These findings have deep implications. Food and beverage regulations led to profound changes in the nutritional content of certain products due to reformulation. The proportion of products high in sugar and sodium in several categories, especially milk-based beverages, breakfast cereals, savoury spreads, cheeses, soups and sausages, significantly decreased.11 No study has reported direct evidence of how reformulation affected production costs, and as we stated above, proof of the effects of reformulation on prices is negligible and mixed. Our results indicate that for large food and beverage groups, neither absolute nor prices those relative to the control group changed significantly with the regulations compared with their preregulation trends. This implies that, at least during the first 18 months of Law 20606’s implementation, if firms had reformulation costs, they did not pass them on through prices. Reformulation and potentially higher costs for firms did not change gross profit margins for the entire food and beverage sector compared with the non-affected control group.7 These results cast doubt on a common belief that food and beverage regulations increase firms’ costs and prevent them from reformulating their products.6 27
Moreover, other authors have studied Laspeyres Price Indices estimated for only breakfast cereals with mixed results.6 10 In our examination, the price indices of reformulated cereals did not change relative to their preintervention trends. However, we found that prices of unlabelled non-reformulated products increased immediately after the implementation of Law 20606 relative to the other three product baskets we examined. (These results are not shown but are available from the authors.) Since these products were not high-in during the preintervention or the postintervention period, this could indicate that prices increased not because of reformulation but because the intervention triggered an increase in their demand.
This study has some limitations that need to be considered. First, Laspeyres Price Indices have a well-documented upward bias, as they tend to overestimate price changes.28 29 As relative prices increase, individuals substitute to cheaper products, a process not captured by a fixed-basket index such as the Laspeyres index. This is one of the reasons those baskets are refreshed periodically. Despite this limitation, we chose the Laspeyres index because it is the one the Chile INE uses to estimate the CPI (as do most countries).15 Using other price indices did not change the primary results obtained with the Laspeyres.
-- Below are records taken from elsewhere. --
(** * Checkout-to-fulfilment pipeline of the Shop with Seye backend

    A shallow embedding of the order/payment pipeline of the API
    (apps/api): the cart aggregator, the Paystack adapter's webhook
    signature check, checkout initiation, payment finalisation, the
    webhook endpoint and the admin order routes, together with the
    properties the specification states about them.

    Conventions of the embedding.
    - A MongoDB collection that the code only reaches through [_id] is a
      [gmap] from object ids to documents; a collection that is queried on
      other fields is a list in insertion (natural) order, and [findOne] /
      [updateOne] act on the first document that matches.
    - [session.startTransaction] ... [commitTransaction] / [abortTransaction]
      is a state-and-error monad [Tx] run on a snapshot of the database: a
      throw inside the transaction leaves the database as it was.
    - [new Date()] and [Date.now()] read a clock value [now] that the caller
      of a handler supplies; generated object ids and [Math.random()] are
      supplied the same way.
    - JavaScript numbers that hold money and quantities are integers ([Z]).
    - A schema declared with [timestamps: true] carries [createdAt] /
      [updatedAt], and Mongoose sets [updatedAt] on every [save] and
      [updateOne].
    - Requests run one after another; the tenant and authentication
      middleware and the parsing of request bodies have already run when a
      handler starts, so a handler receives the resolved tenant, the role
      and the parsed body. The queue either exists ([REDIS_URL] set) and
      accepts a job, or does not exist. *)

From Stdlib Require Import ZArith Ascii List.
From stdpp Require Import base option list gmap strings pretty fin_maps.

(** ** Identifiers and strings *)

(** A MongoDB [ObjectId] (a 96-bit number). *)
Abbreviation ObjectId := N.

Definition hex_digit (n : N) : ascii :=
  nth (N.to_nat n)
      ["0"; "1"; "2"; "3"; "4"; "5"; "6"; "7"; "8"; "9";
       "a"; "b"; "c"; "d"; "e"; "f"]%char "0"%char.

Fixpoint hex_of (digits : nat) (n : N) (acc : string) : string :=
  match digits with
  | O => acc
  | S d => hex_of d (n / 16)%N (String (hex_digit (n mod 16)%N) acc)
  end.

(** [ObjectId.prototype.toString()]: 24 lowercase hexadecimal digits. *)
Definition oid_toString (id : ObjectId) : string := hex_of 24 id "".

(** [String.prototype.startsWith] and [String.prototype.includes]. *)
Fixpoint startsWith (hay needle : string) : bool :=
  match needle, hay with
  | EmptyString, _ => true
  | String _ _, EmptyString => false
  | String a n', String b h' => Ascii.eqb a b && startsWith h' n'
  end.

Fixpoint includes (hay needle : string) : bool :=
  startsWith hay needle ||
  match hay with
  | EmptyString => false
  | String _ rest => includes rest needle
  end.

(** JavaScript truthiness of an optional string: [undefined], [null] and the
    empty string are falsy. *)
Definition truthy (s : option string) : bool :=
  match s with
  | Some EmptyString | None => false
  | Some _ => true
  end.

(** A thrown [Error] with its [message]. *)
Inductive Err : Type := Error (message : string).

Definition message (e : Err) : string := let 'Error m := e in m.

(** ** Data model (models/order.ts, models/cart.ts, payment and catalog models) *)

Inductive OrderStatus : Type :=
  | pending | processing | paid | shipped | delivered | cancelled.

Inductive PaymentStatus : Type :=
  | initialized | success | failed | refunded.

#[global] Instance OrderStatus_eq_dec : EqDecision OrderStatus.
Proof. solve_decision. Defined.

#[global] Instance PaymentStatus_eq_dec : EqDecision PaymentStatus.
Proof. solve_decision. Defined.

(** The status as the string the schema stores. *)
Definition status_name (s : OrderStatus) : string :=
  match s with
  | pending => "pending" | processing => "processing" | paid => "paid"
  | shipped => "shipped" | delivered => "delivered" | cancelled => "cancelled"
  end.

(** [cartLineSchema] and [orderLineSchema] have the same fields. *)
Record Line : Type := mkLine {
  productId : ObjectId;
  variantId : ObjectId;
  name : string;
  quantity : Z;
  unitPriceNgn : Z
}.

(** [statusEventSchema]. *)
Record StatusEvent : Type := mkEvent {
  ev_status : OrderStatus;
  ev_note : string;
  ev_trackingNumber : option string;
  ev_actor : string;
  ev_at : Z
}.

Record Address : Type := mkAddress {
  address : string;
  city : string;
  state : string
}.

(** [orderSchema]. *)
Record Order : Type := mkOrder {
  o_id : ObjectId;
  o_tenantId : ObjectId;
  o_userId : ObjectId;
  orderRef : string;
  o_status : OrderStatus;
  subtotalNgn : Z;
  shippingNgn : Z;
  totalNgn : Z;
  shippingAddress : Address;
  trackingNumber : option string;
  lines : list Line;
  timeline : list StatusEvent;
  o_createdAt : Z;
  o_updatedAt : Z
}.
(** * acoss.extractors: the batch feature-extraction pipeline

    A shallow embedding of [src/acoss/extractors.py]: the default
    [PROFILE], the single-file extractor [compute_features], the
    list-driven runner [compute_features_from_list_file] and the
    directory orchestrator [batch_feature_extractor].

    The signal-processing collaborator ([acoss.features.AudioFeatures]),
    the helpers of [acoss.utils], the operating system and the libraries
    [deepdish], [progress] and [joblib] are not part of the module: they
    are the variables of the sections below, so every statement holds for
    any behaviour of theirs. *)

From Stdlib Require Import ZArith QArith Qround Lia Ascii.
From Stdlib Require Floats.SpecFloat.
From stdpp Require Import gmap strings list.

Local Open Scope Z_scope.
Set Warnings "-clear-no-such-hyp".

(** ** Python strings *)

Module PyStr.

Definition slash : ascii := "/"%char.
Definition newline : string := String (ascii_of_nat 10) EmptyString.

(** [s.split('/')]: the pieces between the separators; never empty. *)
Fixpoint split (s : string) : list string :=
  match s with
  | EmptyString => [EmptyString]
  | String c s' =>
      if Ascii.eqb c slash then EmptyString :: split s'
      else match split s' with
           | [] => [String c EmptyString]
           | p :: ps => String c p :: ps
           end
  end.

(** [l[-k]] for [k >= 1]: [None] stands for Python's [IndexError]. *)
Definition index_from_end {A} (l : list A) (k : nat) : option A :=
  match k with
  | O => None
  | S k' => rev l !! k'
  end.

(** ['/' in s] *)
Fixpoint contains_slash (s : string) : bool :=
  match s with
  | EmptyString => false
  | String c s' => Ascii.eqb c slash || contains_slash s'
  end.

(** [os.path.basename(p)] of posixpath: [p[p.rfind('/') + 1:]]. *)
Fixpoint basename (p : string) : string :=
  match p with
  | EmptyString => EmptyString
  | String c p' =>
      if Ascii.eqb c slash then basename p'
      else if contains_slash p' then basename p'
      else p
  end.

Fixpoint startswith (s pre : string) : bool :=
  match pre, s with
  | EmptyString, _ => true
  | String _ _, EmptyString => false
  | String a pre', String b s' => Ascii.eqb a b && startswith s' pre'
  end.

Fixpoint drop (n : nat) (s : string) : string :=
  match n, s with
  | O, _ => s
  | S _, EmptyString => EmptyString
  | S n', String _ s' => drop n' s'
  end.

(** [s.endswith(suf)] *)
Definition endswith (s suf : string) : bool :=
  (String.length suf <=? String.length s)%nat
  && String.eqb (drop (String.length s - String.length suf) s) suf.

(** The scan of [s.replace(old, new)] for a non-empty [old]: left to
    right, occurrences do not overlap.  [skip] counts the characters of
    the occurrence just found that are still to be dropped. *)
Fixpoint replace_scan (old new : string) (skip : nat) (s : string) : string :=
  match s with
  | EmptyString => EmptyString
  | String c s' =>
      match skip with
      | S k => replace_scan old new k s'
      | O =>
          if startswith s old
          then new +:+ replace_scan old new (String.length old - 1) s'
          else String c (replace_scan old new O s')
      end
  end.

(** With an empty [old] Python puts [new] before every character and at
    the end. *)
Fixpoint replace_empty (new : string) (s : string) : string :=
  match s with
  | EmptyString => new
  | String c s' => new +:+ String c (replace_empty new s')
  end.

Definition replace (s old new : string) : string :=
  match old with
  | EmptyString => replace_empty new s
  | String _ _ => replace_scan old new O s
  end.

(** [os.path.join(a, b)] of posixpath, two arguments. *)
Definition join (a b : string) : string :=
  if startswith b "/" then b
  else if String.eqb a "" || endswith a "/" then a +:+ b
  else a +:+ "/" +:+ b.

End PyStr.

(** ** Values, exceptions and the profile *)

(** The exceptions the module raises itself, and [External] for whatever a
    collaborator, the operating system or a library raises. *)
Inductive exn : Type :=
| IOError (msg : string)
| IndexError
| ZeroDivisionError
| OverflowError
| AttributeError (name : string)
| External (what : string).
Second, the products available for our analyses are about one-third of the total food and beverage products the INE considers for the CPI. Our set does not include unpackaged products that can be sold by unit or weight, such as fruits, vegetables, meats and bread. Chile’s regulations could have led to an increased demand for healthier products, such as fruits and vegetables, and even to an increase in other, not necessarily healthier, products, such as bread and meats. Not having the price evolutions of these products is a significant limitation. However, baskets of products are fixed according to preintervention consumption patterns, which eases this restriction on the data. Keeping them constant during the preintervention period allowed us to consider price changes in relation to that period and assumes that consumption of products not in the basket is also constant. Since this study does not assess consumers’ welfare changes after implementing Law 20606, the lack of price data for almost two-thirds of consumers’ consumption basket is not considered crucial.
Conclusions
A common feature in food industry discourse is that regulations are pricey for producers and cost the economy jobs and wages, even when the evidence is scarce or non-existent.7 30 This study examined changes in the prices of different food and beverage product baskets according to their exposures to regulations and reformulation. Even where reformulation was extensive, we found no evidence that it was associated with price changes, at least during Chile’s first year and a half of regulation implementation. An association between higher costs and food regulations like those in Chile is not demonstrated.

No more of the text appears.